Saturday, 13 October 2007

More on Robin Hood

Lew Stringer seems to have been particularly disappointed with the BBC’s new Robin Hood Adventures magazine, accusing it of dumbing-down horribly. Since Lew is normally inclined to defend the current state of the British comics industry, seeing evolution where others see decay, this is pretty damning.

He is particularly puzzled by the huge divergence between the style of the comic strip (comedy) and the style of the TV show from which it is spun-off (melodrama). It is indeed a particularly stark example, but changes of tone are common in transition between the media. I have noted before that the Doctor Who Adventures comic strip, while it captures some of the zest and energy of the television programme, has none of its darkness or romance. The reasoning is presumably that these elements are not suitable for children – but the children are only reading the comic strip because they like the TV programme of which those elements are a part. This puzzled me when I was a boy, and it puzzles me now. (I suppose there are some cases where a child aspires to watch a television programme which is indeed unsuitable for him or her, and makes do with a comic adaptation as a substitute, but that is unlikely to be the case with Robin Hood or Doctor Who.)

Something similar affected a previous adaptation of a TV Robin. In an interview with Look-In: A Tribute to the Junior TV Times, writer Angus P Allan recalled, “My relationship with the comic ended slowly. It began with the increasing editorial pressure to diminish and finally ban all violence, at whatever level. I cannot now imagine why Look-In continued to pay for the rights to A-Team while forbidding me even to show a pistol in the strip. Insane. And when the editor bought Robin Of Sherwood and asked me to write it without bows and arrows … well! The ensuing argument resulted in getting my own way, but I had to promise to use arrows only to send messages or convey climbing lines to castle battlements. What a nonsense! It was at that time that Look-In began to fall heavily in circulation, and no wonder. I don't agree with blood and gore and mindless violence at all, but kids love a bit of mayhem, and God knows there's enough of the real thing around.”

The reasoning of editor Colin Sherbourn is set out in this interview on the same site.

I’m sad to note that Angus Allan died last month. There’s an obituary at the bottom of this page.
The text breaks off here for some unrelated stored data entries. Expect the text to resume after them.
(** ** A sector that has moved *)

(** The thing after P_ThingHeightClip: what stood on the floor stands on it again,
    what would stick out of the ceiling is put lower. *)
Definition clipped m (f c : Z) : Mobj.mobj_t :=
  m <| Mobj.floorz := f |> <| Mobj.ceilingz := c |>
    <| Mobj.z := if Mobj.z m =? Mobj.floorz m then f else if i32 (Mobj.z m + Mobj.height m) >? c then i32 (c - Mobj.height m) else Mobj.z m |>.
(** A change of a thing that leaves its place alone. *)
Definition stays g m m' : Prop := Mobj.snext m' = Mobj.snext m /\ Mobj.sprev m' = Mobj.sprev m /\ Mobj.bnext m' = Mobj.bnext m /\ Mobj.bprev m' = Mobj.bprev m /\
  sector_home m' = sector_home m /\ block_home g m' = block_home g m.
Lemma home_put home (ms : gmap Z Mobj.mobj_t) ls a m m' : ms !! a = Some m -> home m' = home m -> at_home home ms ls -> at_home home (<[a := m']> ms) ls.
Proof.
  intros Em Hh H i l b Ei Hb. destruct (H i l b Ei Hb) as (mb & Eb & Hm). destruct (decide (b = a)) as [->|Hne].
  - exists m'. split; [apply lookup_insert_eq|]. rewrite Em in Eb. injection Eb as <-. by rewrite Hh.
  - exists mb. by rewrite lookup_insert_ne.
Qed.
Lemma lists_put f (ms : gmap Z Mobj.mobj_t) ls a m m' : ms !! a = Some m -> nx f m' = nx f m -> pv f m' = pv f m -> Forall (dlist f ms) ls -> Forall (dlist f (<[a := m']> ms)) ls.
Proof.
  intros Em H1 H2 H. eapply Forall_impl; [exact H|]. intros l Hl. apply (dlist_frame f ms); [done|]. intros b mb _ Eb. destruct (decide (b = a)) as [->|Hne].
  - exists m'. split; [apply lookup_insert_eq|]. rewrite Em in Eb. by injection Eb as <-.
  - exists mb. by rewrite lookup_insert_ne.
Qed.
Lemma links_put g w S B a m m' : links_ok g w S B -> mobjs w !! a = Some m -> stays g m m' -> links_ok g (w <| mobjs ::= <[a := m']> |>) S B.
Proof.
  intros [L1 L2 L3 L4 L5 L6] Em (H1 & H2 & H3 & H4 & H5 & H6). split; [exact L1|exact L2| | | |].
  - exact (lists_put sector_links (mobjs w) S a m m' Em H1 H2 L3).
  - exact (lists_put block_links (mobjs w) B a m m' Em H3 H4 L4).
  - exact (home_put sector_home (mobjs w) S a m m' Em H5 L5).
  - exact (home_put (block_home g) (mobjs w) B a m m' Em H6 L6).
Qed.
Definition put_thing a m p : pworld C := p <| pl ::= fun w => w <| mobjs ::= <[a := m]> |> |>.
Lemma put_ok p S B a m m' : level_ok p S B -> thing_at a p = Ret m -> stays (gr p) m m' -> level_ok (put_thing a m' p) S B.
Proof.
  intros [[V1 V2 V3 V4] V5 V6 V7 V8] Em Hst. assert (Em' : mobjs (pl p) !! a = Some m) by (unfold thing_at, getm in Em; destruct (mobjs (pl p) !! a); [by injection Em as ->|done]).
  pose proof (links_put _ _ _ _ a m m' V5 Em' Hst) as Hl. split; [split; [exact V1|exact V2|exact V3|exact (li_blists _ _ _ _ Hl)]|exact Hl|exact V6|exact V7|exact V8].
Qed.
Lemma upd_thing_run a f p m : thing_at a p = Ret m -> upd_thing a f p = Ret (put_thing a (f m) p).
Proof. intros E. unfold upd_thing. by rewrite E. Qed.
Lemma put_at a m p : thing_at a (put_thing a m p) = Ret m.
Proof. unfold thing_at, getm, put_thing. destruct p as [? ? ? [? ? ?] ? ? ? ?]. unfold set. cbn. by rewrite lookup_insert_eq. Qed.
Lemma put_put a m m' p : put_thing a m' (put_thing a m p) = put_thing a m' p.
Proof. unfold put_thing. destruct p as [? ? ? [? ? ?] ? ? ? ?]. unfold set. cbn. by rewrite insert_insert_eq. Qed.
Anyway, enough with this! I’m unlikely to spend £1.99 for another two pages of Robin Hood comic strip per issue. Instead I’ll be saving my pennies for the Book Palace’s forthcoming collection of all the Frank Bellamy-drawn Robin Hood strips from Swift, as announced by Steve Holland on his Bear Alley blog.

Panels and pictures
Illustration by Paul Cemmick from Robin Hood Adventures issue 1, BBC Magazines, 10-23 October 2007

Robin of Sherwood, script by Angus P Allan, art by Mike Noble, colour by Arthur Ranson, Look-in, scan taken from The Gerry Anderson Complete Comic History

Robin Hood and his Merry Men, from a page of Frank Bellamy artwork from Swift circa 1956, scan downloaded from an art dealer’s page so long ago that I can so longer remember where it was

1 comment:

Ang said...

Having been for a look at Lew's (would have commented there too, but can't find the usual comment link) I have to say that the comic is appalling but not unexpected.
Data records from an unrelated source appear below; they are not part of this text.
(* ===== verification/AttackTheorems.v ===== *)
(** * Using lines

    P_UseLines with the traversal it goes through: the nearest line that is special
    or has no opening decides. *)
From Stdlib Require Import Sorted.
From S2P Require Import Prelude MFixed MRandom MBbox MapGeometry DLists GameTypes ThingLinks ThingLinkTheorems Sight PathTraverse TraverseTheorems Movement MovementTheorems Attack.
#[local] Open Scope doom_scope.

Section attack.
Context {A : Arch} {bsp : Bsp} {sg : Segs} {bm : Blockmap} {C : Type} {act : Actions (attack C)} {shots : Shots C}.
Implicit Types (p : aworld C) (a : Z) (m : Mobj.mobj_t) (c : intercept_t) (ld : Geo.line_t).

(** Without early exit the search for intercepts goes on to the end. *)
Lemma gather_goes (lines : list Geo.line_t) things trace ts : forall ins go ins', gather lines things trace false ts ins = Ret (go, ins') -> go = true.
Proof.
  induction ts as [|t ts IH]; intros ins go ins' E; cbn [gather] in E; [by injection E as <- _|].
  destruct (target_hit _ _ _ _ t) as [h| | |] eqn:Eh; try done. cbn [obind] in E. destruct h as [| |f]; [by eapply IH| |by eapply IH]. exfalso. clear -Eh.
  destruct t as [i|b]; cbn [target_hit] in Eh.
  - destruct (lines !! i); [|done]. cbn [of_option obind] in Eh. unfold line_hit in Eh. destruct (line_sides trace _) as [s1 s2]. destruct (s1 =? s2); [done|].
    destruct (P_InterceptVector _ _) as [f| | |]; try done. cbn [obind andb] in Eh. by destruct (f <? 0).
  - destruct (things !! b); [|done]. cbn [of_option obind] in Eh. unfold thing_hit in Eh. destruct (thing_divline trace _) as [[[x1 y1] x2] y2]. destruct (_ =? _); [done|].
    destruct (P_InterceptVector _ _) as [f| | |]; try done. cbn [obind] in Eh. by destruct (f <? 0).
Qed.
(** Only lines are collected when only lines are asked for. *)
Definition is_line c : Prop := exists n, d c = ALine n.
Lemma gather_lines (lines : list Geo.line_t) things trace e ts : Forall (fun t => exists n, t = ALine n) ts -> forall ins go ins', Forall is_line ins ->
  gather lines things trace e ts ins = Ret (go, ins') -> Forall is_line ins'.
Proof.
  induction 1 as [|t ts [n ->] _ IH]; intros ins go ins' Hi E; cbn [gather] in E; [by injection E as _ <-|].
  destruct (target_hit _ _ _ _ _) as [h| | |]; try done. cbn [obind] in E. destruct h as [| |f]; [by eapply IH|by injection E as _ <-|].
  eapply IH; [|exact E]. apply Forall_app. split; [done|]. constructor; [by exists n|constructor].
Qed.
Lemma targets_lines g B bs : forall seen, Forall (fun t => exists n, t = ALine n) (targets PT_ADDLINES g B seen bs).
Proof.
  induction bs as [|b bs IH]; intros seen; cbn [targets]; [constructor|]. apply Forall_app. split; [|apply IH]. unfold block_targets, block_things. change (has_flag PT_ADDLINES PT_ADDTHINGS) with false.
  apply Forall_app. split; [|constructor]. apply Forall_forall. intros t (i & -> & _)%list_elem_of_fmap. by exists i.
Qed.
(** The intercepts name targets that were looked at. *)
Lemma gather_named (lines : list Geo.line_t) things trace e ts : forall ins go ins', gather lines things trace e ts ins = Ret (go, ins') ->
  forall c, c ∈ ins' -> c ∈ ins \/ d c ∈ ts.
Proof.
  induction ts as [|t ts IH]; intros ins go ins' E c Hc; cbn [gather] in E; [injection E as _ <-; by left|].
  destruct (target_hit _ _ _ _ t) as [h| | |]; try done. cbn [obind] in E. destruct h as [| |f].
  - destruct (IH ins go ins' E c Hc); [by left|right; by right].
  - injection E as _ <-. by left.
  - destruct (IH _ go ins' E c Hc) as [H|H]; [|right; by right]. rewrite elem_of_app, list_elem_of_singleton in H. destruct H as [H|H]; [by left|]. rewrite H. right. left.
Qed.

(** ** What a line does for the user *)
Definition range_of (hs : list heights) ld : Z := if Geo.sidenum1 ld =? -1 then 0 else i32 (line_top hs ld - line_bottom hs ld).
(** Every line with a second side has sectors on both sides. *)
Definition two_sided_ok (hs : list heights) ld : Prop := Geo.sidenum1 ld <> -1 -> opening_ok hs ld /\ Geo.backsector ld <> None.
Lemma opening_range hs ld o : two_sided_ok hs ld -> exists o', P_LineOpening hs ld o = Ret o' /\ openrange o' = range_of hs ld.
Proof.
  intros H. unfold range_of. destruct (Geo.sidenum1 ld =? -1) eqn:E.
  - unfold P_LineOpening. rewrite E. eexists. split; [done|]. by destruct o.
  - breflect. destruct (H E) as [Ho Hb]. destruct (LineOpening_run hs ld o Ho Hb) as [r Er]. exists (mk_opening (line_top hs ld) (line_bottom hs ld) r (line_low hs ld)). split; [done|]. cbn.
    unfold P_LineOpening in Er. rewrite (proj2 (Z.eqb_neq _ _) E) in Er. destruct (Ho Hb) as (_ & [front Hf] & [back Hbk]).
    destruct (Geo.frontsector ld) as [f|]; [|done]. destruct (Geo.backsector ld) as [b|]; [|done]. cbn [mbind option_bind of_option obind] in *. rewrite Hf, Hbk in Er. cbn [of_option obind] in Er.
    destruct (floorheight front >? floorheight back); injection Er as E1 E2 E3 E4; cbn in E1, E2, E3, E4; rewrite <- E1, <- E2, <- E3; done.
Qed.

(** The first line that ends the search: it is special, or nothing is open. *)
Definition ends_use (hs : list heights) (ls : list Geo.line_t) c : bool :=
  match d c with
  | ALine n => match ls !! n with Some ld => negb (Geo.special ld =? 0) || (range_of hs ld <=? 0) | None => false end
  | AThing _ => false
  end.
(** What happens at the line. *)
Definition use_at mo m (ls : list Geo.line_t) c p : outcome (aworld C) :=
  match d c with
  | ALine n =>
      let* ld := of_option (ls !! n) in
      if Geo.special ld =? 0 then Ret (sound_noway mo p)
      else P_UseSpecialLine mo n (if P_PointOnLineSide (Mobj.x m) (Mobj.y m) ld =? 1 then 1 else 0) p
  | AThing _ => Undef
  end.
Lemma use_trace_run trace mo m hs ls l : Forall (fun c => exists n ld, d c = ALine n /\ ls !! n = Some ld /\ two_sided_ok hs ld) l -> forall p, hs = hts <$> sectors (client p) ->
  Forall2 marked_line ls (maplines p) -> usething (at_ p) = mo -> thing_at mo p = Ret m ->
  exists o, run_list (PTR_UseTraverse trace) l p =
    match List.find (ends_use hs ls) l with
    | None => Ret (true, p <| open := o |>)
    | Some c => let* p := use_at mo m ls c (p <| open := o |>) in Ret (false, p)
    end.
Proof.
  induction 1 as [|c l (n & ld & Ed & El & Hts) _ IH]; intros p Ehs Hl Eu Em; [exists (open p); by destruct p|].
  destruct (Forall2_lookup_l _ _ _ _ _ Hl El) as (ld' & El' & Hm). cbn [run_list List.find]. unfold PTR_UseTraverse at 1, ends_use at 1, line_of. rewrite Ed, El, El'. cbn [of_option obind].
  assert (Esp : Geo.special ld' = Geo.special ld) by (by rewrite Hm). rewrite Esp. destruct (Geo.special ld =? 0) eqn:E0; cbn [negb orb].
  - unfold opening_of. rewrite <- Ehs. destruct (opening_range hs ld (open p) Hts) as (o & Eo & Er).
    assert (Eo' : P_LineOpening hs ld' (open p) = Ret o) by (rewrite <- Eo, Hm; done). rewrite Eo'. cbn [obind]. change (open (p <| open := o |>)) with o. rewrite Er.
    destruct (range_of hs ld <=? 0).
    + exists o. unfold use_at. rewrite Ed, El. cbn [of_option obind]. rewrite E0. change (at_ (p <| open := o |>)) with (at_ p). rewrite Eu. reflexivity.
    + cbn [obind]. destruct (IH (p <| open := o |>)) as (o2 & E2); [exact Ehs|exact Hl|exact Eu|exact Em|]. exists o2. rewrite E2. replace (p <| open := o |> <| open := o2 |>) with (p <| open := o2 |>) by (by destruct p). reflexivity.
  - exists (open p). replace (p <| open := open p |>) with p by (by destruct p). rewrite Eu, Em. cbn [obind]. unfold use_at. rewrite Ed, El. cbn [of_option obind]. rewrite E0.
    assert (Eside : P_PointOnLineSide (Mobj.x m) (Mobj.y m) ld' = P_PointOnLineSide (Mobj.x m) (Mobj.y m) ld) by (by rewrite Hm). rewrite Eside.
    destruct (P_UseSpecialLine _ _ _ p); reflexivity.
Qed.
Lemma bind_false {X} (r : outcome X) : (let* '(_, p) := let* p := r in Ret (false, p) in Ret p) = r.
Proof. by destruct r. Qed.
(** The state in which the lines are used. *)
Definition user mo p : aworld C := on_at (fun t => t <| usething := mo |>) p.

(** C10: P_UseLines of a player on a well-formed level: the lines of the blocks in
    front, within the range of use, are looked at from the nearest on. The first
    that is special or has no opening decides: a special line is used from the side
    the player is on, once and no other; at a line without an opening there is a
    sound; if there is none, nothing happens but marks of lines. *)
Theorem P_UseLines_correct mo m p B : blocks_ok p B -> unmarked p -> Forall (two_sided_ok (hts <$> sectors (client p))) (maplines p) -> thing_at mo p = Ret m ->
  let x2 := (aim_end m (Mobj.angle m) USERANGE).1 in let y2 := (aim_end m (Mobj.angle m) USERANGE).2 in
  let trace := start_trace (gr p) (Mobj.x m) (Mobj.y m) x2 y2 in
  exists w mapx mapy xi yi ins, path_start (gr p) trace x2 y2 = Ret (w, (mapx, mapy), (xi, yi)) /\
    gather (maplines p) (mobjs (pl p)) trace false (targets PT_ADDLINES (gr p) B [] (path 64 w mapx mapy xi yi)) [] = Ret (true, ins) /\
    (Z.of_nat (length ins) <= MAXINTERCEPTS_ORIGINAL + 1 ->
     exists l lns o, l ≡ₚ in_reach FRACUNIT ins /\ StronglySorted nearer l /\ Forall2 marked_line (maplines p) lns /\
       let p' := user mo p <| validcount ::= fun v => i32 (v + 1) |> <| maplines := lns |> <| open := o |> in
       P_UseLines mo p = match List.find (ends_use (hts <$> sectors (client p)) (maplines p)) l with None => Ret p' | Some c => use_at mo m (maplines p) c p' end).
Proof.
  intros Hok Hun Hts Em x2 y2 trace. set (pu := user mo p).
  assert (Hoku : blocks_ok pu B) by (destruct Hok as [V1 V2 V3 V4]; split; [exact V1|exact V2|exact V3|exact V4]).
  destruct (PathTraverse_run (Mobj.x m) (Mobj.y m) x2 y2 PT_ADDLINES PTR_UseTraverse pu B Hoku Hun) as (w & xi & yi & Es & _ & go & ins & Eg & Hrun). cbv zeta in Es, Eg, Hrun.
  change (has_flag PT_ADDLINES PT_EARLYOUT) with false in Eg. pose proof (gather_goes _ _ _ _ _ _ _ Eg) as ->.
  eexists w, _, _, xi, yi, ins. split; [exact Es|]. split; [exact Eg|]. intros Hn.
  match type of Eg with context [targets _ _ _ [] ?b] => set (bs := b) in * end. destruct (Hrun Hn) as (p' & l & Hm & Hl & Hsort & _ & E). clear Hrun.
  assert (Hcs : Forall (fun c => exists n ld, d c = ALine n /\ maplines p !! n = Some ld /\ two_sided_ok (hts <$> sectors (client p)) ld) l).
  { apply Forall_forall. intros c Hc. rewrite Hl in Hc. apply list_elem_of_filter in Hc as [_ Hc].
    destruct (gather_named _ _ _ _ _ _ _ _ Eg c Hc) as [H|H]; [by apply elem_of_nil in H|].
    pose proof (targets_ok PT_ADDLINES pu B bs Hoku []) as Hto. rewrite Forall_forall in Hto. specialize (Hto _ H).
    pose proof (targets_lines (gr pu) B bs []) as Htl. rewrite Forall_forall in Htl. destruct (Htl _ H) as [n Edn]. rewrite Edn in Hto. cbn [target_ok] in Hto.
    destruct (lookup_lt_is_Some_2 _ _ Hto) as [ld El]. exists n, ld. split; [exact Edn|]. split; [exact El|]. rewrite Forall_forall in Hts. apply Hts. by eapply list_elem_of_lookup_2. }
  destruct Hm as (lns & Hlns & Ep'). change (maplines (pu <| validcount ::= fun v => i32 (v + 1) |>)) with (maplines p) in Hlns.
  destruct (use_trace_run (start_trace (gr pu) (Mobj.x m) (Mobj.y m) x2 y2) mo m (hts <$> sectors (client p)) (maplines p) l Hcs p') as (o & Er); [by rewrite Ep'|by rewrite Ep'|by rewrite Ep'|rewrite Ep'; exact Em|].
  exists l, lns, o. split; [exact Hl|]. split; [exact Hsort|]. split; [exact Hlns|]. cbv zeta. unfold P_UseLines. fold (user mo p). fold pu. change (thing_at mo pu) with (thing_at mo p). rewrite Em. cbn [obind].
  rewrite (surjective_pairing (aim_end m (Mobj.angle m) USERANGE)). fold x2 y2. rewrite E, Er, Ep'. destruct (List.find _ l) as [c|]; [|reflexivity]. apply bind_false.
Qed.
End attack.

(** ** Witness *)

(** A player before a switch; the lines that were used are noted. *)
Module UseDemo.
#[local] Instance act : Actions (attack (list nat)) := {|
  P_DamageMobj _ _ _ _ p := Ret p; P_SetMobjState _ _ p := Ret p; P_TouchSpecialThing _ _ p := Ret p; P_CrossSpecialLine _ _ _ p := Ret p;
  P_SpawnMobj _ _ _ _ p := Ret (0, p); P_RemoveMobj _ p := Ret p; info_damage _ := 0; info_spawnstate _ := 0; gamemap := 1; leveltime _ := 0; spechit_base := 0x01C09C98 |}.
#[local] Instance shots : Shots (list nat) := {|
  finesine _ := 0; finecosine _ := FRACUNIT; R_PointToAngle2 _ _ _ _ := 0; skyflatnum := 7; dummy_mobj := 0; P_ShootSpecialLine _ _ p := Ret p;
  P_UseSpecialLine _ n _ p := Ret (on_at (fun t => t <| other ::= cons n |>) p); P_SpawnPuff _ _ _ p := Ret p; P_SpawnBlood _ _ _ _ p := Ret p; sound_noway _ p := p |}.
Definition switch : Geo.line_t := TraceDemo.wall <| Geo.special := 1 |>.
Definition vars : moving (attack (list nat)) :=
  mk_moving 0 0 0 0 (mk_bbox 0 0 0 0) false 0 0 0 None [] 0 0 0 [RoomDemo.room0] (mk_rnd 0 0) 0 0 (0, 0) (mk_attack 0 0 None None 0 0 0 0 0 0 0 0 0 0 []).
Definition world : aworld (list nat) := mk_play [switch] 7 SmallMap.small_grid SmallMap.one (mk_opening 0 0 0 0) 0 [] vars.
Lemma yard_ok : blocks_ok (bm := TraceDemo.bm) world [[16]; []; []; []].
Proof. pose proof TraceDemo.level_ok as [H1 H2 H3 H4]. split; [exact H1|exact H2|exact H3|exact H4]. Qed.
End UseDemo.
Lemma P_UseLines_correct_witness : exists p', P_UseLines (A := LP64) (bm := TraceDemo.bm) (shots := UseDemo.shots) 16 UseDemo.world = Ret p' /\ other (at_ p') = [0%nat].
Proof.
  destruct (P_UseLines_correct (A := LP64) (bm := TraceDemo.bm) (shots := UseDemo.shots) 16 (SmallMap.thing 30 5 0 0 0 0) UseDemo.world [[16]; []; []; []] UseDemo.yard_ok) as (w & mapx & mapy & xi & yi & ins & Es & Eg & H).
  - constructor; [discriminate|constructor].
  - constructor; [|constructor]. intros _. split; [|discriminate]. intros _. split; [discriminate|]. split; eexists; reflexivity.
  - reflexivity.
  - vm_compute in Es. injection Es as <- <- <- <- <-. vm_compute in Eg. injection Eg as <-. destruct H as (l & lns & o & Hl & _ & _ & E); [vm_compute; discriminate|].
    match type of Hl with _ ≡ₚ ?r => assert (Er : exists c, r = [c] /\ d c = ALine 0) by (eexists; split; vm_compute; reflexivity) end. destruct Er as (c & Er & Ed). rewrite Er in Hl. apply Permutation_singleton_r in Hl. subst l.
    assert (Ef : List.find (ends_use [hts RoomDemo.room0] [UseDemo.switch]) [c] = Some c) by (cbn [List.find]; unfold ends_use; rewrite Ed; reflexivity).
    change (List.find (ends_use (hts <$> sectors (client UseDemo.world)) (maplines UseDemo.world)) [c]) with (List.find (ends_use [hts RoomDemo.room0] [UseDemo.switch]) [c]) in E.
    rewrite Ef in E. unfold use_at in E. rewrite Ed in E. eexists. split; [exact E|]. reflexivity.
Defined.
I'm a huge Robin of Sherwood fan (my boyfriend is old enough to remember the show, and introduced me to it via the DVDs) and, while I knew that Robin Hood would be a different conceptualisation of the legend for a new generation, I was shocked by how bad the first episode was in terms of production and storytelling. I've been doggedly avoiding it ever since.

As for the comic... *sigh* It's a prime example of how little is expected of children these days. It's a strange aspect of our culture that while suggestive strappy tops, creepily sexualised Bratz dolls and other badges of "maturity" are marketed at six-year-old girls who then see themselves as adult, the comics traditionally aimed at children have got more childish.

The sad thing is that both comics and TV shows which would once have appealed to a wide age-range are now ghettoising themselves by making themselves suitable for a limited, younger audience - which can only help to reduce rather than broaden the comics market.

2000AD and British reprints of American comics aside, there seem to be very few comics and magazines which would appeal to older (say, ten to thirteen) children without patronising them - the boys in particular. I remember hearing that FBX had met its demise a few years ago due to the fact that "boys don't buy general interest mags", yet I don't think this was true in previous generations - boys certainly bought Look-In, which for all its nervousness about violence at least had a mix of things tailored to the interests of older kids. Then there's the older and more educational magazines from the 60s and 70s...

Whatever the case, RHA isn't changing the status quo.